The Demands of Divine Love: Christ, the Cross and Calvary

BOOK PICK: ‘Atonement’

The cross is the school of love.  | St. Maximilian Kolbe
The cross is the school of love.  | St. Maximilian Kolbe (photo: Unsplash)

ATONEMENT

SOUNDINGS IN BIBLICAL, TRINITARIAN, AND SPIRITUAL THEOLOGY

Margaret M. Turek

Ignatius Press, 2022

266 pages, $19.95

To order: ignatius.com or (800) 651-1531



Asked why Jesus suffered, the average Catholic might say: to atone for our sins. If pressed, he’d likely explain Jesus “made up” for our sins in terms of justice. 

The better catechized might paraphrase Anselm of Canterbury: Sin is an infinite offense against God because God is infinite. Man cannot repair what he destroyed, because he is both damaged and not infinite. So we needed a God-man as Second Adam to fix what the first ruined.

But why the cross? If anything Jesus did has infinite value, couldn’t atonement have occurred less horrifically? Yes, but the Father so willed it to emphasize the gravity of sin.

What kind of image of the Father might some draw?

Margaret Turek, who teaches at St. Patrick’s Seminary and University in California, proposes a challenging and intriguing rethinking of the doctrine of atonement, recast in terms of the demands of divine love. Far from diluting the seriousness of atonement, this work of speculative theology, building on the thought of four contemporary theologians (John Paul II, Benedict XVI, Hans Urs von Balthasar and Norbert Hoffmann), arguably deepens its significance. It does so by connecting atonement with both Trinitarian theology and theological anthropology.

“… a merely juridical understanding of the relation of forgiveness and satisfaction cannot do justice to the profoundly interpersonal quality of the process by which sin is eliminated. … [O]ur study has brought to light that what is at stake in the Christian doctrine of atonement is nothing less than the Christian concept of God. To see into the heart of the cross event is to perceive it as a dramatic epiphany, shaped in response to sin, of the mystery of the eternal Trinity. It is to perceive that forgiveness and atonement are rooted in the Trinity like fatherhood and sonship, active and receptive generation” (232-33).

Sin leaves real damage that must be repaired: It cannot just be wished away or ignored. If God is “angry” at the sinner, it is because the sinner is made in God’s image and likeness, and God cannot agree to what mars or destroys that image and likeness. God’s anger is just the opposite side of the coin of his love, because the Father intends to create “sons in the Son” and cannot acquiesce in what negates that sonship. When, in response to God’s initiative of conversion, the sinner “turns” back, sin causes him to experience a sense of abandonment, as if God was not present. Willingly following the Father despite that forsakenness imitates Christ and his sense of abandonment on Calvary. Christ atoned by taking on sin, including the sinners’ sense of abandonment, yet remaining faithful to the Father. The Father allows himself to be hidden without ever not supporting his Son.

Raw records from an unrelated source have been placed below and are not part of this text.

(* ===== verification/Lock.v ===== *)
(** The locks of [src/src/core/qp_ipc_core.c]: a mutex or a spin word, made
    reentrant by a record of the holding thread and a counter. This file has the
    code as one thread runs it; LockSteps.v has its interleavings. *)

From S2P Require Import Prelude World Atomic.
#[local] Open Scope Z_scope.

(** * Constants and layout (Linux, LP64) *)

Definition EBUSY : Z := 16.
Definition PTHREAD_MUTEX_ERRORCHECK : Z := 2.
Definition PTHREAD_PROCESS_SHARED : Z := 1.

(** [struct qp_ipc_lock_s]: a 40-byte union, then the fields. *)
Definition sizeof_lock : Z := 72.
Definition zero_lock : qp_ipc_lock_s := MkLock 0 0 0 0 false false false false.

Definition lock_spin : qp_atom_t qp_ipc_lock_s := MkAtom lk_spin set_lk_spin.
Definition hold_counter : qp_atom_t qp_ipc_lock_s := MkAtom lk_hold_counter set_lk_hold_counter.

(** * Flags *)

Definition qp_lock_set_inited : Z → M world unit := set_flag (set_lk_is_inited true).
Definition qp_lock_set_alloced : Z → M world unit := set_flag (set_lk_is_alloced true).
Definition qp_lock_set_shared : Z → M world unit := set_flag (set_lk_is_shared true).
Definition qp_lock_set_spin : Z → M world unit := set_flag (set_lk_is_spin true).
Definition qp_lock_unset_inited : Z → M world unit := set_flag (set_lk_is_inited false).
Definition qp_lock_unset_shared : Z → M world unit := set_flag (set_lk_is_shared false).
Definition qp_lock_unset_spin : Z → M world unit := set_flag (set_lk_is_spin false).

Definition qp_lock_is_inited : Z → M world bool := is_flag lk_is_inited.
Definition qp_lock_is_alloced : Z → M world bool := is_flag lk_is_alloced.
Definition qp_lock_is_shared : Z → M world bool := is_flag lk_is_shared.
Definition qp_lock_is_spin : Z → M world bool := is_flag lk_is_spin.

(** * The code *)

Section lock.
Context `{OS}.

(** The way out when a step of an initialisation fails: give back the structure
    if it was allocated here. *)
Definition lock_fail (lock : Z) : M world Z :=
  alloced ← qp_lock_is_alloced lock;
  (if (alloced : bool) then free lock else mret tt);; mret NULL.

Definition qp_lock_create (lock : Z) (shared spin : bool) : M world Z :=
  lock ← (if lock =? NULL then
            lock ← malloc sizeof_lock;
            if lock =? NULL then mret NULL else
            new lock zero_lock;; qp_lock_set_alloced lock;; mret lock
          else st (λ _, zero_lock) lock;; mret lock);
  if lock =? NULL then mret NULL else
  if spin then
    (if shared then qp_lock_set_shared lock else mret tt);;
    qp_lock_set_spin lock;; qp_lock_set_inited lock;; mret lock
  else
  r ← call "pthread_mutexattr_init" [];
  if negb (r =? QP_SUCCESS) then lock_fail lock else
  r ← call "pthread_mutexattr_settype" [PTHREAD_MUTEX_ERRORCHECK];
  if negb (r =? QP_SUCCESS) then lock_fail lock else
  ok ← (if shared then
          r ← call "pthread_mutexattr_setpshared" [PTHREAD_PROCESS_SHARED];
          if negb (r =? QP_SUCCESS) then mret false
          else qp_lock_set_shared lock;; mret true
        else mret true);
  if negb ok then lock_fail lock else
  r ← call "pthread_mutex_init" [lock];
  if negb (r =? QP_SUCCESS) then lock_fail lock else
  call "pthread_mutexattr_destroy" [];;
  qp_lock_set_inited lock;; mret lock.

Definition qp_lock_init (lock : Z) (shared spin : bool) : M world Z :=
  qp_lock_create lock shared spin.

(** [0 != hold_counter && hold_thread == pthread_self() && hold_process ==
    getpid()]: the caller holds the lock already. *)
Definition held_by_me (lock : Z) : M world bool :=
  counter ← ld lk_hold_counter lock;
  if negb (counter =? 0) then
    thread ← ld lk_hold_thread lock;
    if thread =? pthread_self then
      process ← ld lk_hold_process lock; mret (process =? getpid)
    else mret false
  else mret false.

(** What follows a successful acquisition. *)
Definition take_over (lock : Z) : M world unit :=
  st (set_lk_hold_thread pthread_self) lock;;
  st (set_lk_hold_process getpid) lock;;
  qp_atom_fetch_add hold_counter lock 1;; mret tt.

(** [for (j = 0; j < i; j++) qp_cpu_pause();] *)
Definition pauses (i : Z) : M world unit :=
  loop (S (Z.to_nat i)) (λ j, if j <? i then qp_cpu_pause;; mret (inl (j + 1)) else mret (inr tt)) 0.

(** One round of [for (i = 1; i < n; i <<= 1)]; the result says whether the lock
    was taken. *)
Definition spin_round (lock n i : Z) : M world (Z + bool) :=
  if i <? n then
    pauses i;;
    ok ← qp_atom_cmp_set lock_spin lock 0 1;
    if (ok : bool) then take_over lock;; mret (inr true) else mret (inl (u32 (Z.shiftl i 1)))
  else mret (inr false).

(** One round of [for ( ;; )]. *)
Definition qp_lock_spin_body (lock : Z) (_ : unit) : M world (unit + Z) :=
  ok ← qp_atom_cmp_set lock_spin lock 0 1;
  if (ok : bool) then take_over lock;; mret (inr QP_SUCCESS) else
  cpus ← qp_cpu_num;
  ok ← (if 1 <? cpus then loop 11 (spin_round lock 1024) 1 else mret false);
  if (ok : bool) then mret (inr QP_SUCCESS) else
  qp_sched_yield;; mret (inl tt).

(** [fuel] bounds the rounds of spinning. *)
Definition qp_lock_lock (fuel : nat) (lock : Z) : M world Z :=
  if lock =? NULL then mret QP_ERROR else
  mine ← held_by_me lock;
  if (mine : bool) then qp_atom_fetch_add hold_counter lock 1;; mret QP_SUCCESS else
  spin ← qp_lock_is_spin lock;
  if (spin : bool) then loop fuel (qp_lock_spin_body lock) tt else
  r ← call "pthread_mutex_lock" [lock];
  if r =? QP_SUCCESS then take_over lock;; mret QP_SUCCESS else
  mret QP_ERROR.

Definition qp_lock_trylock (lock : Z) : M world Z :=
  if lock =? NULL then mret QP_ERROR else
  mine ← held_by_me lock;
  if (mine : bool) then qp_atom_fetch_add hold_counter lock 1;; mret QP_SUCCESS else
  spin ← qp_lock_is_spin lock;
  if (spin : bool) then
    ok ← qp_atom_cmp_set lock_spin lock 0 1;
    if (ok : bool) then take_over lock;; mret QP_SUCCESS
    else put_errno EBUSY;; mret QP_ERROR
  else
  r ← call "pthread_mutex_trylock" [lock];
  if r =? QP_SUCCESS then take_over lock;; mret QP_SUCCESS else
  mret QP_ERROR.

Definition qp_lock_unlock (lock : Z) : M world Z :=
  if lock =? NULL then mret QP_ERROR else
  counter ← ld lk_hold_counter lock;
  if counter <? 1 then mret QP_ERROR else
  thread ← ld lk_hold_thread lock;
  mine ← (if thread =? pthread_self then
            process ← ld lk_hold_process lock; mret (process =? getpid)
          else mret false);
  if negb mine then mret QP_ERROR else
  qp_atom_fetch_sub hold_counter lock 1;;
  counter ← ld lk_hold_counter lock;
  if negb (counter =? 0) then mret QP_SUCCESS else
  st (set_lk_hold_thread 0) lock;; st (set_lk_hold_process 0) lock;;
  spin ← qp_lock_is_spin lock;
  if (spin : bool) then
    ok ← qp_atom_cmp_set lock_spin lock 1 0;
    if (ok : bool) then mret QP_SUCCESS else mret QP_ERROR
  else call "pthread_mutex_unlock" [lock].

Definition qp_lock_destroy (lock : Z) : M world Z :=
  inited ← qp_lock_is_inited lock;
  if negb inited then mret QP_ERROR else
  r ← qp_lock_trylock lock;
  if r =? EBUSY then mret QP_ERROR else
  qp_lock_unlock lock;;
  spin ← qp_lock_is_spin lock;
  r ← (if negb spin then call "pthread_mutex_destroy" [lock] else mret QP_SUCCESS);
  if negb (r =? QP_SUCCESS) then mret QP_ERROR else
  qp_lock_unset_spin lock;; qp_lock_unset_shared lock;; qp_lock_unset_inited lock;;
  alloced ← qp_lock_is_alloced lock;
  (if (alloced : bool) then free lock else mret tt);; mret QP_SUCCESS.

Definition qp_lock_counter (lock : Z) : M world Z :=
  if lock =? NULL then mret 0 else c ← ld lk_hold_counter lock; mret (u32 c).
End lock.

This process is rooted in the life of the Trinity itself: The Father never clings so tightly to his divinity that he does not pour it out completely in the eternally begotten Son. The Son does not grasp that divinity so tightly as not to return it to the Father, so that the Spirit proceeds from them both. In that sense, the “giving and receiving” in the Trinity itself both provides a model for the Incarnation and for what man’s adoption in Christ should entail. It is all measured entirely by divine love.

This brief review cannot explore the density of Turek’s serious theological speculation about God’s loving passion as it involves sinners, its biblical foundations, or implications for Trinitarian theology or spirituality. The book demands careful and attentive reading, but I am convinced it is on to something important, in terms of an understanding of atonement that seeks to be orthodox while, at the same time, drawing out the utterly serious implications of what it means to be loved by a God who is Love.